Paul turned around and, sure enough, standing in the ONE office with a door on this whole floor was Mr. Shorter. He did NOT look happy.
“If you have TIME Paul,” he said mockingly.
“Yikes,” whispered Paul.
“Good luck, babe. Think about what I said.” She waved the diamond in this face again.
“Come in and sit down.”
Paul took a seat in front of Mr. Shorter’s desk.
“Let’s get straight to it. Since your wife ran off with the circus your work has deteriorated abysmally.” He might be the boss of accountants, and an accountant himself, but his undergraduate major had been English. His dream of becoming an English teacher was shattered when he looked at his probable yearly earnings and he went for an MBA in accounting rather than following his passion for Thomas Pynchon about whom he hoped someday to write a totally incomprehensible analysis about subterranean themes in Pynchon’s work. “I understand you have a broken heart, but negligence hurts the business and could adversely affect our clients. Inaccuracy in calculations results in multitudinous regrettable outcomes, as you are doubtless cognizant given the issues experienced last month when we came precipitously proximate to losing the Lamont Account because of your mistakes. In the last colloquium, the board decided to let you go because of your problems handling that extremely lucrative account. I persuaded them that such a remedy would be an excessively punitive given the twelve years of exemplary performance you have given the firm, but you are henceforth on probation.”
Paul nodded. Mr. Shorter’s utilization of the vernacular made everyone want to scream, but he did make his point. Paul wasn’t totally surprised. The problems had been with the annual report for the Lamont Account, an enormous project he and his team worked on for months. It had come due the week Lulu left him. He was in no shape, mentally, physically, emotionally, for the intense (though often manufactured) pressure of that project. Mr.

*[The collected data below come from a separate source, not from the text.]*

(** * SpotifyDataAnalytics: the star-schema ETL and the geolocation enricher

    A shallow embedding of [config.py], [src/ReadProcess.py],
    [src/localization.py], [src/utils.py], [src/validate.py] and [main.py],
    followed by the properties of the pipeline.

    Tables are pandas data frames: a list of column names and a list of
    labelled rows, each row a finite map from column name to cell.  The
    transforms of [ReadProcess.py] are written against an object store, so
    that assigning a column mutates the frame a variable refers to; the
    stages that touch the disk and the log run in a state monad over a
    [World]. *)

From stdpp Require Import base option list gmap strings numbers pretty.
From Stdlib Require Import ZArith QArith_base Ascii.
Close Scope Q_scope.

Set Default Proof Using "Type".

(** ** Text: lower-casing and the [in] operator on strings *)

Module Text.

Definition lower_ascii (c : ascii) : ascii :=
  let n := nat_of_ascii c in
  if bool_decide (65 ≤ n ≤ 90) then ascii_of_nat (n + 32) else c.

(** [str.lower()].  The strings are byte sequences (UTF-8); only the
    letters A-Z change, every other byte is kept. *)
Fixpoint lower (s : string) : string :=
  match s with
  | EmptyString => EmptyString
  | String c s' => String (lower_ascii c) (lower s')
  end.

(** [needle in hay] *)
Fixpoint contains (needle hay : string) : bool :=
  String.prefix needle hay ||
  match hay with
  | EmptyString => false
  | String _ hay' => contains needle hay'
  end.

(** What [contains] decides: [needle] occurs somewhere inside [hay]. *)
Definition occurs_in (needle hay : string) : Prop :=
  ∃ pre post, hay = pre +:+ needle +:+ post.

Definition digit (n : Z) : ascii := ascii_of_nat (48 + Z.to_nat (n `mod` 10)).

(** [n] in decimal, zero-padded to [width] digits, as the [%Y], [%m], [%d]
    and [%H] directives of [strftime] print their fields. *)
Fixpoint zero_padded (width : nat) (n : Z) : string :=
  match width with
  | O => EmptyString
  | S w => zero_padded w (n `div` 10) +:+ String (digit n) EmptyString
  end.

(** [s.endswith(suffix)] *)
Fixpoint ends_with (suffix s : string) : bool :=
  String.eqb suffix s ||
  match s with
  | EmptyString => false
  | String _ s' => ends_with suffix s'
  end.

(** [fnmatch.fnmatchcase(name, pattern)], for a pattern without character
    classes: [*] stands for any run of characters, [?] for any one
    character, every other character for itself. *)
Fixpoint fnmatch (pattern name : string) : bool :=
  match pattern with
  | EmptyString => bool_decide (name = EmptyString)
  | String "*" rest =>
      (fix star (name : string) : bool :=
         fnmatch rest name ||
         match name with
         | EmptyString => false
         | String _ name' => star name'
         end) name
  | String "?" rest =>
      match name with
      | EmptyString => false
      | String _ name' => fnmatch rest name'
      end
  | String c rest =>
      match name with
      | EmptyString => false
      | String d name' => Ascii.eqb c d && fnmatch rest name'
      end
  end.


Definition upper_ascii (c : ascii) : ascii :=
  let n := nat_of_ascii c in
  if bool_decide (97 ≤ n ≤ 122) then ascii_of_nat (n - 32) else c.

(** The line feed that Python writes [\n]. *)
Definition nl : string := String (ascii_of_nat 10) EmptyString.

(** [s.capitalize()] *)
Definition capitalize (s : string) : string :=
  match s with
  | EmptyString => EmptyString
  | String c s' => String (upper_ascii c) (lower s')
  end.

Fixpoint name_from (acc s : string) : string :=
  match s with
  | EmptyString => acc
  | String c s' =>
      if Ascii.eqb c "/" then name_from EmptyString s'
      else name_from (acc +:+ String c EmptyString) s'
  end.

(** [path.name]: the last component of a path *)
Definition path_name (path : string) : string := name_from EmptyString path.

Fixpoint before_last_dot (s : string) : option string :=
  match s with
  | EmptyString => None
  | String c s' =>
      match before_last_dot s' with
      | Some t => Some (String c t)
      | None => if Ascii.eqb c "." then Some EmptyString else None
      end
  end.

Fixpoint before_last_slash (s : string) : option string :=
  match s with
  | EmptyString => None
  | String c s' =>
      match before_last_slash s' with
      | Some t => Some (String c t)
      | None => if Ascii.eqb c "/" then Some EmptyString else None
      end
  end.

(** [path.parent], for a path with a parent of its own: none for a single
    component, whose parent is the directory the paths are relative to. *)
Definition path_parent (path : string) : option string :=
  match before_last_slash path with
  | Some (String c t) => Some (String c t)
  | _ => None
  end.

Fixpoint parents_upto (fuel : nat) (path : string) : list string :=
  match fuel, path_parent path with
  | S n, Some p => p :: parents_upto n p
  | _, _ => []
  end.

(** [path.parents]: the ancestors of a path, the nearest first *)
Definition path_parents (path : string) : list string :=
  parents_upto (String.length path) path.

(** [path.stem]: the name without its last suffix *)
Definition path_stem (path : string) : string :=
  let name := path_name path in
  match before_last_dot name with
  | Some (String c t) => String c t
  | _ => name
  end.

End Text.

(** ** Calendar fields of a UTC instant

    A timestamp cell is the number of seconds since 1970-01-01T00:00:00Z.
    The fields are those of the proleptic Gregorian calendar. *)

Module Calendar.

Definition days_of (t : Z) : Z := (t `div` 86400)%Z.
Definition hour_of (t : Z) : Z := ((t `mod` 86400) `div` 3600)%Z.

(** Year, month and day of a day number counted from 1970-01-01. *)
Definition civil_of_days (d : Z) : Z * Z * Z :=
  let z := (d + 719468)%Z in
  let era := (z `div` 146097)%Z in
  let doe := (z `mod` 146097)%Z in
  let yoe := ((doe - doe `div` 1460 + doe `div` 36524 - doe `div` 146096) `div` 365)%Z in
  let doy := (doe - (365 * yoe + yoe `div` 4 - yoe `div` 100))%Z in
  let mp := ((5 * doy + 2) `div` 153)%Z in
  let day := (doy - (153 * mp + 2) `div` 5 + 1)%Z in
  let month := (if bool_decide (mp < 10)%Z then mp + 3 else mp - 9)%Z in
  let year := (yoe + era * 400 + (if bool_decide (month ≤ 2)%Z then 1 else 0))%Z in
  (year, month, day).

Definition year_of (t : Z) : Z := (civil_of_days (days_of t)).1.1.
Definition month_of (t : Z) : Z := (civil_of_days (days_of t)).1.2.
Definition day_of (t : Z) : Z := (civil_of_days (days_of t)).2.

Definition day_names : list string :=
  ["Monday"; "Tuesday"; "Wednesday"; "Thursday"; "Friday"; "Saturday"; "Sunday"].

(** [day_name()]; 1970-01-01 was a Thursday. *)
Definition day_name (t : Z) : string :=
  default "" (day_names !! Z.to_nat ((days_of t + 3) `mod` 7)).

Definition minute_of (t : Z) : Z := ((t `mod` 3600) `div` 60)%Z.
Definition second_of (t : Z) : Z := (t `mod` 60)%Z.

(** [str(ts)] of a UTC timestamp *)
Definition isoformat (t : Z) : string :=
  Text.zero_padded 4 (year_of t) +:+ "-" +:+ Text.zero_padded 2 (month_of t) +:+ "-" +:+
  Text.zero_padded 2 (day_of t) +:+ " " +:+ Text.zero_padded 2 (hour_of t) +:+ ":" +:+
  Text.zero_padded 2 (minute_of t) +:+ ":" +:+ Text.zero_padded 2 (second_of t) +:+ "+00:00".

(** [strftime("%Y%m%d%H")] *)
Definition strftime_YmdH (t : Z) : string :=
  Text.zero_padded 4 (year_of t) +:+ Text.zero_padded 2 (month_of t) +:+
  Text.zero_padded 2 (day_of t) +:+ Text.zero_padded 2 (hour_of t).

End Calendar.

(** ** Python exceptions and results *)

Inductive exn :=
  | FileNotFoundError (msg : string)
  | KeyError (key : string)
  | ValueError (msg : string)
  | AttributeError (msg : string)
  | OSError (msg : string)
  | RuntimeError (msg : string)
  | AddressNotFoundError (msg : string)
  | SystemExit (code : Z).

(** [str(e)], as an f-string prints an exception. *)
Definition str_exn (e : exn) : string :=
  match e with
  | KeyError key => "'" +:+ key +:+ "'"
  | FileNotFoundError msg | ValueError msg | AttributeError msg
  | OSError msg | RuntimeError msg | AddressNotFoundError msg => msg
  | SystemExit code => pretty code
  end.

(** The exceptions [except Exception] catches: all but [SystemExit], which
    derives from [BaseException] only. *)
Definition is_Exception (e : exn) : bool :=
  match e with SystemExit _ => false | _ => true end.

Definition is_FileNotFoundError (e : exn) : bool :=
  match e with FileNotFoundError _ => true | _ => false end.

(** The exceptions [except OSError] catches: [FileNotFoundError] is one of
    its subclasses. *)
Definition is_OSError (e : exn) : bool :=
  match e with OSError _ | FileNotFoundError _ => true | _ => false end.

Inductive result (A : Type) :=
  | Ok (a : A)
  | Raise (e : exn).
Arguments Ok {A} a.
Arguments Raise {A} e.

#[global] Instance result_ret : MRet result := λ A a, Ok a.
#[global] Instance result_bind : MBind result := λ A B f m,
  match m with Ok a => f a | Raise e => Raise e end.
#[global] Instance result_fmap : FMap result := λ A B f m,
  match m with Ok a => Ok (f a) | Raise e => Raise e end.

(** A computation that reads and writes a state [S] and may raise: the
    state reached when the exception was raised is kept. *)
Definition M (S A : Type) : Type := S → result A * S.

#[global] Instance M_ret {S} : MRet (M S) := λ A a s, (Ok a, s).
#[global] Instance M_bind {S} : MBind (M S) := λ A B f m s,
  match m s with
  | (Ok a, s') => f a s'
  | (Raise e, s') => (Raise e, s')
  end.

Definition lift {S A} (r : result A) : M S A := λ s, (r, s).
Definition raise {S A} (e : exn) : M S A := lift (Raise e).

(** [try: body except C as e: handler(e)], where [catches] tells the
    exceptions of class [C] *)
Definition try_catch {S A} (catches : exn → bool)
    (body : M S A) (handler : exn → M S A) : M S A :=
  λ s, match body s with
       | (Ok a, s') => (Ok a, s')
       | (Raise e, s') => if catches e then handler e s' else (Raise e, s')
       end.

(** [try: body except Exception as e: handler(e)] *)
Definition try_except {S A} : M S A → (exn → M S A) → M S A := try_catch is_Exception.

(** [if c: body] *)
Definition when {S} (c : bool) (body : M S unit) : M S unit :=
  if c then body else mret ().

(** [for x in xs: body(x)] *)
Fixpoint for_each {S A} (xs : list A) (body : A → M S unit) : M S unit :=
  match xs with
  | [] => mret ()
  | x :: xs' => body x ;; for_each xs' body
  end.

(** ** Cells *)

#[global] Instance Q_eq_dec : EqDecision Q.
Proof. solve_decision. Defined.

Lamont himself was never easy to deal with, and it was the company’s biggest account. And, let’s face it, Paul was a wreck.
Meanwhile, on the patio outside the narrow, three-story beach house next to the boardwalk in Pacific Beach, California, Lulu stood waiting for the charcoal to get hot enough to toss on the tuna steak her new love had caught that morning.

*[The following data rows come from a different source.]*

Lemma last_gap_sorted range_end m wh wsh weh st gs :
  sweep_sorted wh wsh st ->
  last_gap range_end m wh wsh weh st = Ok gs ->
  Forall (fun g => dt_valid (gap_start g) = true) gs
  /\ StronglySorted starts_le gs.
Proof.
  intros Hst. unfold last_gap.
  assert (Hfin : forall st0, sweep_sorted wh wsh st0 ->
            Forall (fun g => dt_valid (gap_start g) = true) (free_slots st0)
            /\ StronglySorted starts_le (free_slots st0)).
  { intros st0 (_ & Hall & Hs). split; [|assumption].
    eapply List.Forall_impl; [|exact Hall]. simpl. tauto. }
  destruct (dt_lt (current_time st) range_end).
  - destruct (candidate wh wsh weh (current_time st) range_end)
      as [[[g1 g2] |] | e] eqn:C; simpl; try discriminate.
    + intros [= <-].
      pose proof Hst as (Vc & _ & _).
      apply (Hfin (mk_state (free_slots st ++ emit g1 g2 m) (current_time st))).
      eapply sweep_sorted_emit; eauto. lia.
    + intros [= <-]. auto.
  - intros [= <-]. auto.
Qed.

(** ** Slots lie in the window *)

Lemma adjust_start_ge gs wsh weh gs' :
  dt_valid gs = true ->
  adjust_start gs wsh weh = Ok (Some gs') ->
  to_microseconds gs <= to_microseconds gs'.
Proof.
  intros V. unfold adjust_start.
  pose proof (dt_valid_elim _ V) as (_ & Hh & Hm & Hs & _).
  destruct (hour gs <? wsh) eqn:E1.
  - destruct (replace_hour gs wsh) as [d |] eqn:R; simpl; [|discriminate].
    intros [= <-]. apply replace_hour_Ok in R as [_ ->]. apply Z.ltb_lt in E1.
    unfold to_microseconds, seconds_of, toordinal. simpl. lia.
  - destruct (weh <=? hour gs); [discriminate|]. intros [= <-]. lia.
Qed.

Lemma adjust_end_le ge wsh weh ge' :
  dt_valid ge = true ->
  adjust_end ge wsh weh = Ok (Some ge') ->
  dt_valid ge' = true /\ to_microseconds ge' <= to_microseconds ge.
Proof.
  intros V. unfold adjust_end.
  pose proof (dt_valid_elim _ V) as (_ & Hh & Hm & Hs & _).
  destruct (weh <=? hour ge) eqn:E1.
  - destruct (replace_hour ge weh) as [d |] eqn:R; simpl; [|discriminate].
    intros [= <-]. split; [eapply replace_hour_valid; eauto|].
    apply replace_hour_Ok in R as [_ ->]. apply Z.leb_le in E1.
    unfold to_microseconds, seconds_of, toordinal. simpl. lia.
  - destruct (hour ge <? wsh); [discriminate|]. intros [= <-]. split; [auto | lia].
Qed.

(** The working-hours adjustment moves the start of a candidate forward and
    its end backward, never outside the candidate. *)
Lemma candidate_bounds wh wsh weh gs ge gs' ge' :
  dt_valid gs = true -> dt_valid ge = true ->
  candidate wh wsh weh gs ge = Ok (Some (gs', ge')) ->
  dt_valid gs' = true /\ dt_valid ge' = true
  /\ to_microseconds gs <= to_microseconds gs'
  /\ to_microseconds ge' <= to_microseconds ge.
Proof.
  intros Vs Ve. unfold candidate, clip_working_hours. destruct wh.
  - destruct (adjust_start gs wsh weh) as [[gs1 |] | e] eqn:A; simpl;
      try discriminate.
    destruct (adjust_end ge wsh weh) as [[ge1 |] | e] eqn:B; simpl;
      try discriminate.
    intros [= <- <-].
    destruct (adjust_start_floor _ _ _ _ Vs A) as [? _].
    pose proof (adjust_start_ge _ _ _ _ Vs A).
    destruct (adjust_end_le _ _ _ _ Ve B) as [? ?]. auto.
  - intros [= <- <-]. repeat split; auto; lia.
Qed.

Lemma emit_slot_ok rs re gs ge m :
  dt_valid gs = true -> dt_valid ge = true ->
  to_microseconds rs <= to_microseconds gs ->
  to_microseconds ge <= to_microseconds re ->
  Forall (slot_ok rs re) (emit gs ge m).
Proof.
  intros Vs Ve Hs He.
  destruct (emit_cases gs ge m) as [-> | (-> & Hlt & _)]; [constructor|].
  constructor; [|constructor]. unfold slot_ok; simpl. auto.
Qed.

Lemma sweep_step_within rs re m wh wsh weh st b st' :
  dt_valid re = true -> busy_valid b ->
  sweep_within rs re st ->
  sweep_step re m wh wsh weh st b = Ok st' ->
  sweep_within rs re st'.
Proof.
  destruct b as [bs be]. intros Vre [Vs Ve] (Vc & Hc & Hall). simpl in Vs, Ve.
  pose proof (dt_max_ge _ _ Vc Ve) as Hmax.
  pose proof (dt_max_valid _ _ Vc Ve) as Vmax.
  unfold sweep_step.
  destruct (dt_lt (current_time st) bs).
  - destruct (candidate wh wsh weh (current_time st) (dt_min bs re))
      as [[[gs ge] |] | e] eqn:C; simpl; try discriminate.
    + intros [= <-].
      apply candidate_bounds in C as (Vgs & Vge & Hgs & Hge);
        auto using dt_min_valid.
      rewrite dt_min_to_microseconds in Hge by assumption.
      unfold sweep_within; simpl. repeat split; auto; [lia|].
      apply Forall_app; split; [assumption|].
      apply emit_slot_ok; auto; lia.
    + intros [= <-]. unfold sweep_within. auto.
  - intros [= <-]. unfold sweep_within; simpl. repeat split; auto. lia.
Qed.

Lemma sweep_within_preserved rs re m wh wsh weh busy st st' :
  dt_valid re = true -> Forall busy_valid busy ->
  sweep_within rs re st ->
  sweep re m wh wsh weh busy st = Ok st' ->
  sweep_within rs re st'.
Proof.
  intros Vre Hb. revert st.
  induction Hb as [| b rest Hv _ IH]; intros st Hst; simpl.
  - intros [= <-]. assumption.
  - destruct (sweep_step re m wh wsh weh st b) as [st1 | e] eqn:S;
      simpl; [|discriminate].
    apply IH. eapply sweep_step_within; eauto.
Qed.

Lemma last_gap_within rs re m wh wsh weh st gs :
  dt_valid re = true ->
  sweep_within rs re st ->
  last_gap re m wh wsh weh st = Ok gs ->
  Forall (slot_ok rs re) gs.
Proof.
  intros Vre (Vc & Hc & Hall). unfold last_gap.
  destruct (dt_lt (current_time st) re).
  - destruct (candidate wh wsh weh (current_time st) re)
      as [[[g1 g2] |] | e] eqn:C; simpl; try discriminate.
    + intros [= <-].
      apply candidate_bounds in C as (Vgs & Vge & Hgs & Hge); auto.
      apply Forall_app; split; [assumption|].
      apply emit_slot_ok; auto; lia.
    + intros [= <-]. assumption.
  - intros [= <-]. assumption.
Qed.

(** ** Slots and busy periods, working hours disabled *)

Lemma insert_by_start_In p b l :
  In b (insert_by_start p l) <-> b = p \/ In b l.
Proof.
  induction l as [| q l IH]; simpl.
  - intuition.
  - destruct (dt_lt (fst q) (fst p)); simpl; rewrite ?IH; intuition.
Qed.

Lemma sort_by_start_In b l : In b (sort_by_start l) <-> In b l.
Proof.
  unfold sort_by_start. induction l as [| p l IH]; simpl; [tauto|].
  rewrite insert_by_start_In, IH. intuition.
Qed.

Lemma insert_by_start_sorted p l :
  busy_valid p -> Forall busy_valid l ->
  StronglySorted start_le l -> StronglySorted start_le (insert_by_start p l).
Proof.
  intros [Vp _] Hv Hs. induction Hs as [| q l Hs IH Hq]; simpl.
  - constructor; constructor.
  - inversion Hv as [| ? ? [Vq _] Hv']; subst.
    destruct (dt_lt (fst q) (fst p)) eqn:E.
    + constructor; [auto|].
      apply insert_by_start_Forall; [|assumption].
      apply dt_lt_iff in E; auto. unfold start_le. lia.
    + apply dt_lt_false_iff in E; auto.
      constructor; [constructor; assumption|].
      constructor; [exact E|].
      eapply List.Forall_impl; [|exact Hq]. unfold start_le. intros; lia.
Qed.

Lemma sort_by_start_sorted l :
  Forall busy_valid l -> StronglySorted start_le (sort_by_start l).
Proof.
  unfold sort_by_start. induction 1 as [| p l Hp Hl IH]; simpl.
  - constructor.
  - apply insert_by_start_sorted; auto.
    apply (sort_by_start_Forall busy_valid l Hl).
Qed.




(** ** Overlapping busy periods, working hours disabled *)

Lemma strip_tz_naive d : tzinfo (strip_tz d) = None.
Proof. unfold strip_tz. destruct (tzinfo d) eqn:E; [reflexivity | exact E]. Qed.

Lemma naive_eq a b :
  dt_valid a = true -> dt_valid b = true ->
  tzinfo a = None -> tzinfo b = None ->
  to_microseconds a = to_microseconds b -> a = b.
Proof.
  intros Va Vb Na Nb H.
  assert (E1 : dt_lt a b = false) by (apply dt_lt_false_iff; auto; lia).
  assert (E2 : dt_lt b a = false) by (apply dt_lt_false_iff; auto; lia).
  destruct (dt_lt_total _ _ E1) as [F | F]; [|congruence].
  destruct a, b; unfold dt_fields in F; simpl in *. congruence.
Qed.

Lemma dt_max_naive a b :
  tzinfo a = None -> tzinfo b = None -> tzinfo (dt_max a b) = None.
Proof. destruct (dt_max_cases a b) as [-> | ->]; auto. Qed.

Lemma dt_max_assoc a b c :
  dt_valid a = true -> dt_valid b = true -> dt_valid c = true ->
  tzinfo a = None -> tzinfo b = None -> tzinfo c = None ->
  dt_max (dt_max a b) c = dt_max a (dt_max b c).
Proof.
  intros Va Vb Vc Na Nb Nc.
  apply naive_eq; auto using dt_max_valid, dt_max_naive.
  rewrite !dt_max_to_microseconds; auto using dt_max_valid. lia.
Qed.

Lemma dt_max_comm a b :
  dt_valid a = true -> dt_valid b = true ->
  tzinfo a = None -> tzinfo b = None ->
  dt_max a b = dt_max b a.
Proof.
  intros Va Vb Na Nb.
  apply naive_eq; auto using dt_max_valid, dt_max_naive.
  rewrite !dt_max_to_microseconds; auto. lia.
Qed.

“I’m going out with Carmine and Tony,” he’d said. “We’re hoping to catch some yellowtail.” They’d been lucky and caught three.

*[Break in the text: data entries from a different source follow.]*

(** C1, as the claim has it, fails on the code: the mean of 85, 78 and
    72 is not a binary64 number, and the score stored is the binary64
    number beside it; and for a score of [10^400] the division raises
    [OverflowError], so that no summary is returned at all. *)
Lemma overall_score_not_the_mean :
  (exists s q,
     _generate_summary placeholder_scores = Ok s /\
     mapM as_number (present_scores placeholder_scores)
     = Some [85%Q; 78%Q; 72%Q] /\
     overall_score s = VFloat q /\
     ~ (q == arithmetic_mean [85; 78; 72])%Q) /\
  (mapM as_number (present_scores huge_score)
   = Some [inject_Z (10 ^ 400)] /\
   _generate_summary huge_score
   = Raise (Exc "OverflowError"
              "integer division result too large for a float")).
Proof.
  split.
  - exists (Summary (VFloat (5512218293917013 # 70368744177664))
              {[ "performance" := VInt 85; "seo" := VInt 78;
                 "accessibility" := VInt 72 ]}
              (Issues 0 0 0 0) []),
           (5512218293917013 # 70368744177664)%Q.
    split; [by vm_compute|]. split; [by vm_compute|]. split; [reflexivity|].
    by vm_compute.
  - split; by vm_compute.
Qed.

(** ** One run of the monad on a world that holds the record *)

Lemma world_present (w : world) (task_id : string) (t : task) :
  analysis_tasks w !! task_id = Some t ->
  w = World (<[task_id := t]> (analysis_tasks w)) (disk w).
Proof. intros H. destruct w as [ts d]. cbn in *. by rewrite insert_id. Qed.

Lemma task_in_present (task_id : string) (t : task)
    (ts : gmap string task) (d : gmap string file) :
  task_in task_id (World (<[task_id := t]> ts) d)
  = (Ok true, World (<[task_id := t]> ts) d, []).
Proof. unfold task_in. cbn. by rewrite lookup_insert_eq. Qed.

Lemma task_of_present (task_id : string) (t : task)
    (ts : gmap string task) (d : gmap string file) :
  task_of task_id (World (<[task_id := t]> ts) d)
  = (Ok t, World (<[task_id := t]> ts) d, []).
Proof. unfold task_of. cbn. by rewrite lookup_insert_eq. Qed.

Lemma task_update_present (task_id : string) (f : task -> task) (t : task)
    (ts : gmap string task) (d : gmap string file) :
  task_update task_id f (World (<[task_id := t]> ts) d)
  = (Ok tt, World (<[task_id := f t]> ts) d, [Stored task_id (f t)]).
Proof.
  unfold task_update. cbn. by rewrite lookup_insert_eq, insert_insert_eq.
Qed.

Lemma bind_run {A B : Type} (m : M A) (f : A -> M B) (w : world) :
  (m ≫= f) w =
  match m w with
  | (Ok a, w1, ev1) =>
      match f a w1 with
      | (r, w2, ev2) => (r, w2, ev1 ++ ev2)
      end
  | (Raise e, w1, ev1) => (Raise e, w1, ev1)
  end.
Proof. reflexivity. Qed.

Lemma try_except_run {A : Type} (body : M A) (handler : exn -> M A)
    (w : world) :
  try_except body handler w =
  match body w with
  | (Ok a, w1, ev1) => (Ok a, w1, ev1)
  | (Raise e, w1, ev1) =>
      match handler e w1 with
      | (r, w2, ev2) => (r, w2, ev1 ++ ev2)
      end
  end.
Proof. reflexivity. Qed.

(** Rewrites one run of the monad step by step. *)
Ltac run_step :=
  first
    [ rewrite bind_run
    | rewrite try_except_run
    | rewrite task_in_present
    | rewrite task_of_present
    | rewrite task_update_present
    | progress cbv beta iota ].

Ltac run_steps := repeat run_step.

(** ** The module dispatcher, one name at a time *)

Section Dispatcher.

Variable self : analyzers.

Lemma module_call_recognized (t : task) (m : string) :
  is_Some (module_call self t m) <-> m ∈ recognized.
Proof.
  unfold module_call, recognized.
  repeat match goal with
         | |- context [String.eqb m ?s] =>
             destruct (String.eqb_spec m s) as [->|?];
             [split; intros _; [set_solver|eexists; reflexivity]|]
         end.
  split; [intros [? ?]; discriminate|].
  rewrite !elem_of_union, !elem_of_singleton. tauto.
Qed.

Lemma dispatched_status (t : task) (m : string) :
  t_status (dispatched self t m) = t_status t.
Proof. unfold dispatched. by destruct (module_call self t m). Qed.

Lemma module_call_dispatched (t : task) (m m' : string) :
  module_call self (dispatched self t m) m' = module_call self t m'.
Proof. unfold dispatched. by destruct (module_call self t m). Qed.

Lemma dispatch_run (task_id m : string) (t : task)
    (ts : gmap string task) (d : gmap string file) :
  exists ev,
    dispatch self task_id m (World (<[task_id := t]> ts) d)
    = (Ok tt, World (<[task_id := dispatched self t m]> ts) d, ev)
    /\ Forall (keeps_status task_id (t_status t)) ev.
Proof.
  unfold dispatch, dispatched, module_call.
  destruct (String.eqb m "performance");
    [|destruct (String.eqb m "seo");
      [|destruct (String.eqb m "accessibility");
        [|destruct (String.eqb m "technology");
          [|destruct (String.eqb m "carbon")]]]].
  all: run_steps; unfold lift, logger, mret, M_ret; run_steps.
  all: try match goal with
       | |- context [match ?o with Ok _ => _ | Raise _ => _ end] =>
           match o with
           | context [self] => destruct o
           end
       end.
  all: run_steps; unfold lift, logger, mret, M_ret; run_steps.
  all: cbn [entry_of].
  all: eexists; split; [reflexivity|]; repeat constructor.
Qed.

Lemma for_each_dispatch_run (task_id : string) (ms : list string) :
  forall (t : task) (ts : gmap string task) (d : gmap string file),
  exists ev,
    for_each ms (dispatch self task_id) (World (<[task_id := t]> ts) d)
    = (Ok tt, World (<[task_id := foldl (dispatched self) t ms]> ts) d, ev)
    /\ Forall (keeps_status task_id (t_status t)) ev.
Proof.
  induction ms as [|m ms IH]; intros t ts d; cbn [for_each foldl].
  - exists []. split; [reflexivity|constructor].
  - destruct (dispatch_run task_id m t ts d) as (ev1 & Hd & Hev1).
    destruct (IH (dispatched self t m) ts d) as (ev2 & Hf & Hev2).
    rewrite dispatched_status in Hev2.
    exists (ev1 ++ ev2). split.
    + rewrite bind_run, Hd, Hf. reflexivity.
    + apply Forall_app; auto.
Qed.

(** What the loop leaves under each name. *)
Lemma dispatched_results (ms : list string) :
  forall (t : task) (m : string),
    t_results (foldl (dispatched self) t ms) !! m =
    match module_call self t m with
    | Some o =>
        if bool_decide (m ∈ ms) then Some (entry_of o)
        else t_results t !! m
    | None => t_results t !! m
    end.
Proof.
  induction ms as [|x ms IH]; intros t m; cbn [foldl].
  - destruct (module_call self t m); [|reflexivity].
    rewrite bool_decide_eq_false_2; [reflexivity|apply not_elem_of_nil].
  - rewrite IH, module_call_dispatched.
    destruct (module_call self t m) as [o|] eqn:Hm.
    + destruct (decide (m ∈ ms)) as [Hin|Hin].
      * rewrite !bool_decide_eq_true_2; [reflexivity| |assumption].
        apply elem_of_cons; by right.
      * rewrite (bool_decide_eq_false_2 _ Hin).
        destruct (decide (x = m)) as [->|Hne].
        -- rewrite bool_decide_eq_true_2 by (apply elem_of_cons; by left).
           unfold dispatched. rewrite Hm. cbn. apply lookup_insert_eq.
        -- rewrite bool_decide_eq_false_2
             by (intros [?|?]%elem_of_cons; congruence).
           unfold dispatched. destruct (module_call self t x); [|reflexivity].
           cbn. by rewrite lookup_insert_ne.
    + unfold dispatched. destruct (module_call self t x) eqn:Hx; [|reflexivity].
      cbn. rewrite lookup_insert_ne; [reflexivity|congruence].
Qed.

She looked up at the ocean and saw him heading in, riding a six footer. It would be the last ride of the day. She loved living in California. It was so much more interesting — and a lot warmer — than Chicago. Once more she thanked her lucky stars she’d met Dude on the El that day as she went into the city to shop. What if she were still back there? November, Paul, those endless recitations of quotidian tedium of an accountant’s life. It had been such a strange coincidence, clearly it was meant to be. Dude’s pal, Lamont, was meeting with the board of Paul’s company about the annual report for his motivational speaking limited partnership.
Well, Lamont was definitely a weirdo and, thankfully, not around much.
The only thing about her new love that puzzled her was the plethora of hyper-realistic paintings hanging all through the house, pictures of dinosaurs, salmon, Smilodons, mammoths, a bear, an oak tree, pictures that sometimes, if she caught one out of the corner of her eye, bore a strange resemblance to Lamont, sometimes even to Dude.
But who could really care? Dude was funny, kind, had great stories, adored her and she was sure they would live happily ever after.
Lamont and Dude are characters I came up with a few years ago. They have the uncanny ability to remember many of their past lives which gives them a unique perspective on life, the universe and everything.